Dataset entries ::
(* ===== verification/LogSys.v ===== *)
(** The log shared by several operations: [begin_op] reserves room for the blocks an
    operation may log, so that [log_write] finds it.

    The steps are those of any number of processes: each is one call of a function
    of kernel/log.c, which holds [log.lock] throughout; while a commit runs without
    it [log.committing] keeps the other functions out.  A process whose
    [begin_op] has to sleep takes no step. *)

From S2P Require Import Prelude Riscv Memory Cache Bio BioList BioSpec Log LogSpec WitnessFs.

Section Sys.
Context {S : Type} {BC : BlockCache S}.

(** The log and, for every operation in progress, the blocks it has logged. *)
Record lsys := mk_lsys { ls_st : lgst S; ls_ops : list (list Z) }.

Definition log_add (bn : Z) (bs : list Z) : list Z := if decide (bn ∈ bs) then bs else bn :: bs.

(** The buffer [b] holds block [bn]. *)
Definition buf_of (s : lgst S) (b : nat) (bn : Z) : Prop :=
  bc_blockno b (lcache s) = Ok (bn, lcache s) ∧ 0 <= bn < 2 ^ 32.

Inductive lstep : lsys → lsys → Prop :=
| l_begin s s' ops : begin_op s = Ok (tt, s') → lstep (mk_lsys s ops) (mk_lsys s' ([] :: ops))
| l_cache s c ops : lstep (mk_lsys s ops) (mk_lsys (mk_lgst c (lg s)) ops)
| l_write s s' ops k bs b bn :
    ops !! k = Some bs → buf_of s b bn → Z.of_nat (length (log_add bn bs)) <= MAXOPBLOCKS →
    log_write b s = Ok (tt, s') → lstep (mk_lsys s ops) (mk_lsys s' (<[k := log_add bn bs]> ops))
| l_end s s' ops k bs :
    ops !! k = Some bs → end_op s = Ok (tt, s') → lstep (mk_lsys s ops) (mk_lsys s' (delete k ops)).

(** No operation in progress and nothing logged, as [initlog] leaves it. *)
Definition log_idle (n : Z) (s : lsys) : Prop :=
  lg_committing (lg (ls_st s)) = 0 ∧ lg_outstanding (lg (ls_st s)) = 0 ∧ lh_n (lg (ls_st s)) = 0 ∧
  lg_size (lg (ls_st s)) = n ∧ length (lh_block (lg (ls_st s))) = Z.to_nat LOGSIZE ∧ ls_ops s = [].

(** ** The invariant *)

Definition is_logged (l : log) (bn : Z) : Prop :=
  ∃ i, 0 <= i < lh_n l ∧ w32 (default 0 (lh_block l !! Z.to_nat i)) = bn.

(** Blocks that the operations in progress may still log. *)
Fixpoint unused (ops : list (list Z)) : Z :=
  match ops with [] => 0 | bs :: ops' => MAXOPBLOCKS - Z.of_nat (length bs) + unused ops' end.

Record lsys_ok (n : Z) (s : lsys) : Prop := {
  lo_com : lg_committing (lg (ls_st s)) = 0;
  lo_size : lg_size (lg (ls_st s)) = n;
  lo_out : lg_outstanding (lg (ls_st s)) = Z.of_nat (length (ls_ops s));
  lo_len : length (lh_block (lg (ls_st s))) = Z.to_nat LOGSIZE;
  lo_n : 0 <= lh_n (lg (ls_st s));
  lo_idle : ls_ops s = [] → lh_n (lg (ls_st s)) = 0;
  lo_room : lh_n (lg (ls_st s)) + unused (ls_ops s) <= LOGSIZE;
  lo_few : Forall (λ bs, Z.of_nat (length bs) <= MAXOPBLOCKS) (ls_ops s);
  lo_logged : ∀ bs bn, bs ∈ ls_ops s → bn ∈ bs → is_logged (lg (ls_st s)) bn
}.

Lemma unused_le ops : unused ops <= Z.of_nat (length ops) * MAXOPBLOCKS.
Proof. induction ops as [|bs ops IH]; simpl; lia. Qed.

Lemma unused_nonneg ops : Forall (λ bs, Z.of_nat (length bs) <= MAXOPBLOCKS) ops → 0 <= unused ops.
Proof. induction 1; cbn [unused]; lia. Qed.

Lemma unused_insert ops k bs bs' :
  ops !! k = Some bs → unused (<[k := bs']> ops) = unused ops + Z.of_nat (length bs) - Z.of_nat (length bs').
Proof.
  revert k. induction ops as [|x ops IH]; intros [|k] Hk; try done; cbn [unused].
  - simpl in Hk. simplify_eq. change (<[0%nat:=bs']> (bs :: ops)) with (bs' :: ops). cbn [unused]. lia.
  - change (<[Datatypes.S k:=bs']> (x :: ops)) with (x :: <[k:=bs']> ops). cbn [unused]. rewrite IH by done. lia.
Qed.

Lemma unused_delete ops k bs : ops !! k = Some bs → unused (delete k ops) = unused ops + Z.of_nat (length bs) - MAXOPBLOCKS.
Proof.
  revert k. induction ops as [|x ops IH]; intros [|k] Hk; try done; cbn [unused].
  - simpl in Hk. simplify_eq. change (delete 0%nat (bs :: ops)) with ops. lia.
  - change (delete (Datatypes.S k) (x :: ops)) with (x :: delete k ops). cbn [unused]. rewrite IH by done. lia.
Qed.

(** ** Functions that leave the log in memory alone *)

Lemma keeps_onc {A} (m : M S A) : keeps lg (onc m).
Proof. intros s a s'. unfold onc. destruct (m (lcache s)) as [[? ?]| | | |]; try done. by intros [= _ <-]. Qed.
#[local] Hint Resolve keeps_onc : keeps.

Lemma keeps_getlog : keeps lg (@getlog S).
Proof. apply keeps_gets. Qed.
#[local] Hint Resolve keeps_getlog : keeps.

Lemma keeps_get_block i : keeps lg (@get_block S i).
Proof. unfold get_block. keeps_tac. Qed.
#[local] Hint Resolve keeps_get_block : keeps.

Lemma keeps_write_log : keeps lg write_log.
Proof. unfold write_log, write_log_one. keeps_tac. Qed.

Lemma keeps_write_head : keeps lg write_head.
Proof. unfold write_head, write_head_one. keeps_tac. Qed.

Lemma keeps_install r : keeps lg (install_trans r).
Proof. unfold install_trans, install_one. keeps_tac. Qed.

Lemma commit_lg s s' : commit s = Ok (tt, s') → 0 <= lh_n (lg s) → lg s' = set_lh_n 0 (lg s).
Proof.
  unfold commit. intros (l & s0 & [= <- <-] & H)%bind_Ok Hn. destruct (Z.ltb_spec 0 (lh_n (lg s))) as [H0|H0].
  - apply bind_Ok in H as ([] & s1 & H1 & H). apply bind_Ok in H as ([] & s2 & H2 & H).
    apply bind_Ok in H as ([] & s3 & H3 & H). apply bind_Ok in H as ([] & s4 & H4 & H5).
    rewrite (keeps_write_head _ _ _ H5). unfold updlog, modify in H4. injection H4 as <-. cbn [lg].
    by rewrite (keeps_install _ _ _ _ H3), (keeps_write_head _ _ _ H2), (keeps_write_log _ _ _ H1).
  - injection H as <-. assert (E : lh_n (lg s) = 0) by lia. destruct s as [c [? ? ? ? ? n ?]]. simpl in E. by subst n.
Qed.

(** What [end_op] leaves of the log in memory. *)
Lemma end_op_lg s s' : end_op s = Ok (tt, s') → 0 <= lh_n (lg s) → lg_committing (lg s) = 0 →
  lg s' = if lg_outstanding (lg s) =? 1 then set_committing 0 (set_lh_n 0 (set_outstanding 0 (lg s)))
    else set_outstanding (lg_outstanding (lg s) - 1) (lg s).
Proof.
  unfold end_op. intros (u & s0 & H0 & H)%bind_Ok Hn Hc. injection H0 as <- <-. apply bind_Ok in H as (l & s1 & [= <- <-] & H).
  cbn [lg set_outstanding lg_committing lg_outstanding] in H. rewrite Hc in H. cbn [truth Z.eqb negb] in H.
  destruct (Z.eqb_spec (lg_outstanding (lg s)) 1) as [E|E].
  - rewrite (proj2 (Z.eqb_eq _ _)) in H by lia. apply bind_Ok in H as (? & s2 & H2 & H). injection H2 as <- <-.
    apply bind_Ok in H as ([] & s3 & H3 & H). injection H as <-. cbn [lg]. apply commit_lg in H3; [|done]. rewrite H3, E. done.
  - rewrite (proj2 (Z.eqb_neq _ _)) in H by lia. injection H as <-. done.
Qed.

(** ** The invariant holds *)

Lemma begin_ok_lg (s s' : lgst S) : begin_op s = Ok (tt, s') →
  lg_committing (lg s) = 0 ∧ lh_n (lg s) + (lg_outstanding (lg s) + 1) * MAXOPBLOCKS <= LOGSIZE ∧
  lg s' = set_outstanding (lg_outstanding (lg s) + 1) (lg s).
Proof.
  unfold begin_op. intros (l & s0 & [= <- <-] & H)%bind_Ok. destruct (truth (lg_committing (lg s))) eqn:E; [done|].
  unfold truth in E. destruct (Z.ltb_spec LOGSIZE (lh_n (lg s) + (lg_outstanding (lg s) + 1) * MAXOPBLOCKS)); [done|].
  injection H as <-. split_and!; [|done|done]. destruct (Z.eqb_spec (lg_committing (lg s)) 0); done.
Qed.

Lemma w32_i32 bn : 0 <= bn < 2 ^ 32 → w32 (i32 bn) = bn.
Proof.
  intros Hb. unfold w32, i32. rewrite Zminus_mod_idemp_l. replace (bn + 2 ^ 31 - 2 ^ 31) with bn by lia. by apply Z.mod_small.
Qed.

Lemma find_logged_range l bn : 0 <= lh_n l → 0 <= find_logged l bn <= lh_n l.
Proof.
  intros Hn. unfold find_logged. destruct (List.find _ _) as [i|] eqn:E; [|lia]. apply List.find_some in E as [E _].
  apply list_elem_of_In, elem_of_seqZ in E. lia.
Qed.

Lemma find_logged_lt l bn : is_logged l bn → find_logged l bn < lh_n l.
Proof.
  intros (i & Hi & Hb). unfold find_logged. destruct (List.find _ _) as [j|] eqn:E.
  - apply List.find_some in E as [E _]. apply list_elem_of_In, elem_of_seqZ in E. lia.
  - eapply (List.find_none _ _) in E; [|apply list_elem_of_In, elem_of_seqZ; split; [apply Hi|lia]].
    by rewrite Hb, Z.eqb_refl in E.
Qed.

(** The log after [log_write]: block [bn] is in it, and it grew only if it was not
    there. *)
Lemma log_write_lg (s : lgst S) b bn s' :
  log_write b s = Ok (tt, s') → buf_of s b bn → 0 <= lh_n (lg s) → length (lh_block (lg s)) = Z.to_nat LOGSIZE →
  let i := find_logged (lg s) bn in
  lg s' = set_lh_n (if i =? lh_n (lg s) then lh_n (lg s) + 1 else lh_n (lg s)) (set_lh_block i (i32 bn) (lg s)).
Proof.
  intros H [Hb Hbn] Hn Hl i. unfold log_write in H. apply bind_Ok in H as (l & s0 & H0 & H). injection H0 as <- <-.
  destruct ((LOGSIZE <=? lh_n (lg s)) || (lg_size (lg s) - 1 <=? lh_n (lg s))); [done|]. destruct (lg_outstanding (lg s) <? 1); [done|].
  apply bind_Ok in H as (n & s1 & H1 & H). unfold onc in H1. rewrite Hb in H1. injection H1 as <- <-. fold i in H.
  apply bind_Ok in H as ([] & s2 & H2 & H). unfold put_block in H2. apply bind_Ok in H2 as (l & s3 & [= <- <-] & H2).
  cbn [lg lcache] in H2. destruct (i <? _) eqn:Ei; [|done]. injection H2 as <-.
  destruct (i =? lh_n (lg s)) eqn:E.
  - apply bind_Ok in H as ([] & s3 & H3 & H). injection H as <-. cbn [lg]. rewrite (keeps_onc _ _ _ _ H3). done.
  - injection H as <-. cbn [lg]. by destruct (lg s).
Qed.

Lemma is_logged_write l bn n : 0 <= bn < 2 ^ 32 → 0 <= lh_n l <= n → (find_logged l bn < n) → n <= Z.of_nat (length (lh_block l)) →
  let l' := set_lh_n n (set_lh_block (find_logged l bn) (i32 bn) l) in
  is_logged l' bn ∧ ∀ b, is_logged l b → is_logged l' b.
Proof.
  intros Hb Hn Hi Hlen l'. pose proof (find_logged_range l bn ltac:(lia)) as Hr. split.
  - exists (find_logged l bn). split; [cbn; lia|]. cbn [l' lh_block set_lh_n set_lh_block].
    rewrite list_lookup_insert_eq by lia. cbn. by apply w32_i32.
  - intros b (i & Hi' & Hbi). exists i. split; [cbn; lia|]. cbn [l' lh_block set_lh_n set_lh_block].
    destruct (decide (i = find_logged l bn)) as [->|Hne]; [|by rewrite list_lookup_insert_ne by lia].
    rewrite list_lookup_insert_eq by lia. cbn. rewrite w32_i32 by done. unfold find_logged in Hbi, Hi'.
    destruct (List.find _ _) as [j|] eqn:E in Hbi, Hi'; [|lia]. apply List.find_some in E as [_ E]. apply Z.eqb_eq in E. congruence.
Qed.

Lemma length_log_add bn bs : length (log_add bn bs) = (length bs + if decide (bn ∈ bs) then 0 else 1)%nat.
Proof. unfold log_add. case_decide; simpl; lia. Qed.

Lemma elem_of_log_add b bn bs : b ∈ log_add bn bs ↔ b = bn ∨ b ∈ bs.
Proof. unfold log_add. case_decide; [naive_solver|apply elem_of_cons]. Qed.

(** Logging a block keeps to what the operation reserved. *)
Lemma lsys_ok_write n s s' ops k bs b bn :
  lsys_ok n (mk_lsys s ops) → ops !! k = Some bs → buf_of s b bn → Z.of_nat (length (log_add bn bs)) <= MAXOPBLOCKS →
  log_write b s = Ok (tt, s') → lsys_ok n (mk_lsys s' (<[k := log_add bn bs]> ops)).
Proof.
  intros [] Hk Hb Hfew Hw. cbn [ls_st ls_ops] in *. pose proof (log_write_lg _ _ _ _ Hw Hb lo_n0 lo_len0) as Hl. cbv zeta in Hl.
  pose proof (find_logged_range (lg s) bn lo_n0) as Hr. rewrite length_log_add in Hfew.
  pose proof (unused_nonneg ops lo_few0) as Hun. pose proof (unused_insert ops k bs (log_add bn bs) Hk) as Hui. rewrite length_log_add in Hui.
  assert (Hbs : bn ∈ bs → find_logged (lg s) bn < lh_n (lg s)).
  { intros Hin. apply find_logged_lt. apply (lo_logged0 bs); [by eapply list_elem_of_lookup_2|done]. }
  assert (Hfew' : Forall (λ bs, Z.of_nat (length bs) <= MAXOPBLOCKS) (<[k := log_add bn bs]> ops)).
  { apply Forall_insert; [done|]. rewrite length_log_add. done. }
  pose proof (unused_nonneg _ Hfew') as Hun'.
  set (n' := if find_logged (lg s) bn =? lh_n (lg s) then lh_n (lg s) + 1 else lh_n (lg s)) in *.
  assert (Hn' : lh_n (lg s) <= n' ∧ find_logged (lg s) bn < n' ∧ n' + unused (<[k := log_add bn bs]> ops) <= LOGSIZE).
  { unfold n'. destruct (Z.eqb_spec (find_logged (lg s) bn) (lh_n (lg s))) as [E|E].
    - destruct (decide (bn ∈ bs)) as [Hin|Hout]; [specialize (Hbs Hin); lia|]. lia.
    - destruct (decide (bn ∈ bs)); lia. }
  assert (HL : LOGSIZE = 30) by done.
  destruct (is_logged_write (lg s) bn n' (proj2 Hb) ltac:(lia) ltac:(lia)) as [Hnew Hold]; [lia|]. rewrite <- Hl in Hnew, Hold.
  split; cbn [ls_st ls_ops]; try done; rewrite ?Hl; try done; cbn [set_lh_n set_lh_block lg_outstanding lh_n lh_block].
  - by rewrite length_insert.
  - by rewrite length_insert.
  - lia.
  - intros E. apply (f_equal length) in E. rewrite length_insert in E. apply lookup_lt_Some in Hk. simpl in E. lia.
  - lia.
  - intros bs' b' Hbs' Hb'. rewrite <- Hl. apply list_elem_of_lookup_1 in Hbs' as [j Hj].
    destruct (decide (j = k)) as [->|Hne].
    + rewrite list_lookup_insert_eq in Hj by (by eapply lookup_lt_Some). simplify_eq.
      apply elem_of_log_add in Hb' as [->|Hb']; [done|]. apply Hold, (lo_logged0 bs); [by eapply list_elem_of_lookup_2|done].
    + rewrite list_lookup_insert_ne in Hj by done. apply Hold, (lo_logged0 bs'); [by eapply list_elem_of_lookup_2|done].
Qed.

Lemma lsys_ok_end n s s' ops k bs :
  lsys_ok n (mk_lsys s ops) → ops !! k = Some bs → end_op s = Ok (tt, s') → lsys_ok n (mk_lsys s' (delete k ops)).
Proof.
  intros [] Hk He. cbn [ls_st ls_ops] in *. pose proof (end_op_lg _ _ He lo_n0 lo_com0) as Hl.
  pose proof (unused_delete ops k bs Hk) as Hud. pose proof (lookup_lt_Some _ _ _ Hk) as Hlt.
  pose proof (length_delete ops k (ltac:(by eexists))) as Hdl.
  assert (Hbs : Z.of_nat (length bs) <= MAXOPBLOCKS) by (by eapply (Forall_lookup_1 _ _ _ _ lo_few0)).
  assert (Hsub : ∀ x, x ∈ delete k ops → x ∈ ops).
  { intros x [j Hj]%list_elem_of_lookup_1. destruct (decide (j < k)%nat).
    - rewrite list_lookup_delete_lt in Hj by done. by eapply list_elem_of_lookup_2.
    - rewrite list_lookup_delete_ge in Hj by lia. by eapply list_elem_of_lookup_2. }
  destruct (Z.eqb_spec (lg_outstanding (lg s)) 1) as [E|E].
  - assert (delete k ops = []) as Hnil by (apply nil_length_inv; lia). rewrite Hnil.
    split; cbn [ls_st ls_ops]; rewrite ?Hl; try done. intros x b Hx%elem_of_nil. done.
  - split; cbn [ls_st ls_ops]; rewrite ?Hl; try done; cbn [set_outstanding lg_outstanding lh_n].
    + lia.
    + intros Hn. rewrite Hn in Hdl. simpl in Hdl. lia.
    + lia.
    + apply list.Forall_forall. intros x Hx%Hsub. by eapply (proj1 (list.Forall_forall _ _) lo_few0).
    + intros x b Hx%Hsub Hb. by apply (lo_logged0 x).
Qed.

Lemma lsys_ok_step n s s' : lsys_ok n s → lstep s s' → lsys_ok n s'.
Proof.
  intros Hok Hs. destruct Hs as [s s' ops Hb|s c ops|s s' ops k bs b bn Hk Hb Hf Hw|s s' ops k bs Hk He].
  - destruct Hok. cbn [ls_st ls_ops] in *. destruct (begin_ok_lg _ _ Hb) as (_ & Hroom & Hl). pose proof (unused_le ops).
    split; cbn [ls_st ls_ops]; rewrite ?Hl; try done; cbn [set_outstanding lg_outstanding lh_n length unused].
    + lia.
    + rewrite lo_out0 in Hroom. lia.
    + by constructor.
    + intros bs bn [->|Hin]%elem_of_cons Hbn; [by apply elem_of_nil in Hbn|]. by apply (lo_logged0 bs).
  - by destruct Hok.
  - by eapply lsys_ok_write.
  - by eapply lsys_ok_end.
Qed.

Lemma lsys_ok_reach n s s' : log_idle n s → rtc lstep s s' → lsys_ok n s'.
Proof.
  intros (H1 & H2 & H3 & H4 & H5 & H6) Hr.
  assert (Hok : lsys_ok n s).
  { split; try done; rewrite ?H6; try done; [lia|rewrite H3; simpl; done|]. intros bs bn Hbs%elem_of_nil. done. }
  clear -Hok Hr. induction Hr as [|s s1 s2 Hs _ IH]; [done|]. by apply IH, (lsys_ok_step n s).
Qed.


End Sys.

(** Three operations, each logging ten blocks of its own. *)
Definition log_one (bn : Z) : M (lgst bst) unit :=
  b ← onc (bc_read ROOTDEV bn); log_write b;; onc (bc_release b).
Definition three_ops : M (lgst bst) unit :=
  begin_op;; begin_op;; begin_op;; for_each (seqZ 100 30) log_one.


(** A log of 31 blocks; one operation, holding block 40. *)
Definition log31 : log := mk_log 2 31 0 0 ROOTDEV 0 (replicate (Z.to_nat LOGSIZE) 0).
Definition cache40 : nat * bst :=
  match bc_read ROOTDEV 40 (lcache lgst0) with Ok r => r | _ => (0%nat, lcache lgst0) end.
Definition pinned40 : bst := match bc_pin (fst cache40) (snd cache40) with Ok (_, c) => c | _ => snd cache40 end.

Work item ::
Up to and including the line with "[begin_op] has to sleep takes no step. *)", print every line of the records from the start.

Exercise response ::
(* ===== verification/LogSys.v ===== *)
(** The log shared by several operations: [begin_op] reserves room for the blocks an
    operation may log, so that [log_write] finds it.

    The steps are those of any number of processes: each is one call of a function
    of kernel/log.c, which holds [log.lock] throughout; while a commit runs without
    it [log.committing] keeps the other functions out.  A process whose
    [begin_op] has to sleep takes no step. *)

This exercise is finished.